__EXERCISE OBJECTIVE__.
In the entries below, the lines from the one with "(** ** Go's package [path] *)" through the one with "Lazybuf (s b) (Some (<[w b := c]> fresh))" are to be copied exactly; both ends count.

(Stored data entries)
(** * Symbols-loaded event derivation (pkg/events/derive/symbols_loaded.go)

    A shallow embedding of the deriver that turns a "shared object loaded"
    event into a "symbols loaded" event, together with the parts of Go's
    standard library it calls ([strings.HasPrefix], [path.Join]). *)

From Stdlib Require Import ZArith Ascii String List.
From stdpp Require Import base option list gmap strings.

Local Open Scope string_scope.
Local Open Scope list_scope.

(** ** Go strings

    A Go string is a sequence of bytes; [string] is a sequence of 8-bit
    characters. *)

Module strings.

(** [strings.HasPrefix(s, prefix)]:
    [len(s) >= len(prefix) && s[:len(prefix)] == prefix]. *)
Definition HasPrefix (s prefix : string) : bool :=
  (String.length prefix <=? String.length s)%nat
  && String.eqb (String.substring 0 (String.length prefix) s) prefix.

End strings.

(** [s[i]] for an index in range (the callers below guard every access). *)
Definition byte_at (s : string) (i : nat) : ascii :=
  default Ascii.zero (String.get i s).

(** ** Go's package [path] *)

Module path.

Definition slash : ascii := "/"%char.
Definition dot : ascii := "."%char.

(** [lazybuf]: a lazily constructed path buffer.  It shares the input
    string [s] until the output first differs from it; [buf = None] is
    the nil slice. *)
Record lazybuf := Lazybuf {
  s : string;
  buf : option (list ascii);
  w : nat
}.

Definition index (b : lazybuf) (i : nat) : ascii :=
  match buf b with
  | Some bs => nth i bs Ascii.zero
  | None => byte_at (s b) i
  end.

Definition append (b : lazybuf) (c : ascii) : lazybuf :=
  match buf b with
  | None =>
      if (w b <? String.length (s b))%nat && Ascii.eqb (byte_at (s b) (w b)) c
      then Lazybuf (s b) None (S (w b))
      else
        (* make([]byte, len(s)); copy(buf, s[:w]); buf[w] = c *)
        let fresh :=
          take (w b) (list_ascii_of_string (s b))
          ++ replicate (String.length (s b) - w b) Ascii.zero in
        Lazybuf (s b) (Some (<[w b := c]> fresh)) (S (w b))
  | Some bs => Lazybuf (s b) (Some (<[w b := c]> bs)) (S (w b))
  end.

Definition to_string (b : lazybuf) : string :=
  match buf b with
  | None => String.substring 0 (w b) (s b)
  | Some bs => string_of_list_ascii (take (w b) bs)
  end.

Definition set_w (b : lazybuf) (k : nat) : lazybuf :=
  Lazybuf (s b) (buf b) k.

(** [for out.w > dotdot && out.index(out.w) != '/' { out.w-- }] *)
Fixpoint backtrack (b : lazybuf) (dotdot : nat) (k : nat) : nat :=
  if (dotdot <? k)%nat && negb (Ascii.eqb (index b k) slash) then
    match k with
    | O => O
    | S k' => backtrack b dotdot k'
    end
  else k.

(** [for ; r < n && path[r] != '/'; r++ { out.append(path[r]) }];
    [fuel] bounds the number of iterations, [n - r] is always enough. *)
Fixpoint copy_element (fuel : nat) (p : string) (n r : nat) (out : lazybuf)
  : nat * lazybuf :=
  if (r <? n)%nat && negb (Ascii.eqb (byte_at p r) slash) then
    match fuel with
    | O => (r, out)
    | S fuel' => copy_element fuel' p n (S r) (append out (byte_at p r))
    end
  else (r, out).

(** The loop state of [Clean]: the read index, the output buffer and the
    index where [..] must stop. *)
Record clean_state := CleanState {
  cs_r : nat;
  cs_out : lazybuf;
  cs_dotdot : nat
}.
(** * doormon_monitor: a shallow embedding of scripts/doormon_monitor.py

    The script discovers a device over mDNS, polls its /status endpoint once
    a second, reports false-to-true edges of the "triggered" field and slow
    responses, and posts /reset when the user types "r" or "reset".

    Everything outside the script (the monotonic clock, the network, the
    codec and JSON libraries, the lines typed on standard input, the mDNS
    advertisements) is a [World] or an explicit argument; everything the
    script does to the outside (printing, sleeping, HTTP requests) is
    appended to a trace. *)

From Stdlib Require Import ZArith NArith List String Ascii Bool Lia.
From Stdlib Require Import Floats DecimalString.
From Stdlib Require Import Strings.Byte.
Import ListNotations.

Open Scope string_scope.
Open Scope list_scope.

(* ================================================================== *)
(** ** Python strings

    A [string] is read as a Python [str] whose code points are all below
    256; [isspace] and [lower] are Python's on that range. *)

Module PyStr.

Definition code (c : ascii) : N := N_of_ascii c.

(** [str.isspace] on one character: TAB..CR, FS..US, space, NEL, NBSP. *)
Definition isspace (c : ascii) : bool :=
  let n := code c in
  ((9 <=? n) && (n <=? 13) || (28 <=? n) && (n <=? 32)
   || (n =? 133) || (n =? 160))%N.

__SOLUTION TO THIS PROBLEM__.
(** ** Go's package [path] *)

Module path.

Definition slash : ascii := "/"%char.
Definition dot : ascii := "."%char.

(** [lazybuf]: a lazily constructed path buffer.  It shares the input
    string [s] until the output first differs from it; [buf = None] is
    the nil slice. *)
Record lazybuf := Lazybuf {
  s : string;
  buf : option (list ascii);
  w : nat
}.

Definition index (b : lazybuf) (i : nat) : ascii :=
  match buf b with
  | Some bs => nth i bs Ascii.zero
  | None => byte_at (s b) i
  end.

Definition append (b : lazybuf) (c : ascii) : lazybuf :=
  match buf b with
  | None =>
      if (w b <? String.length (s b))%nat && Ascii.eqb (byte_at (s b) (w b)) c
      then Lazybuf (s b) None (S (w b))
      else
        (* make([]byte, len(s)); copy(buf, s[:w]); buf[w] = c *)
        let fresh :=
          take (w b) (list_ascii_of_string (s b))
          ++ replicate (String.length (s b) - w b) Ascii.zero in
        Lazybuf (s b) (Some (<[w b := c]> fresh)) (S (w b))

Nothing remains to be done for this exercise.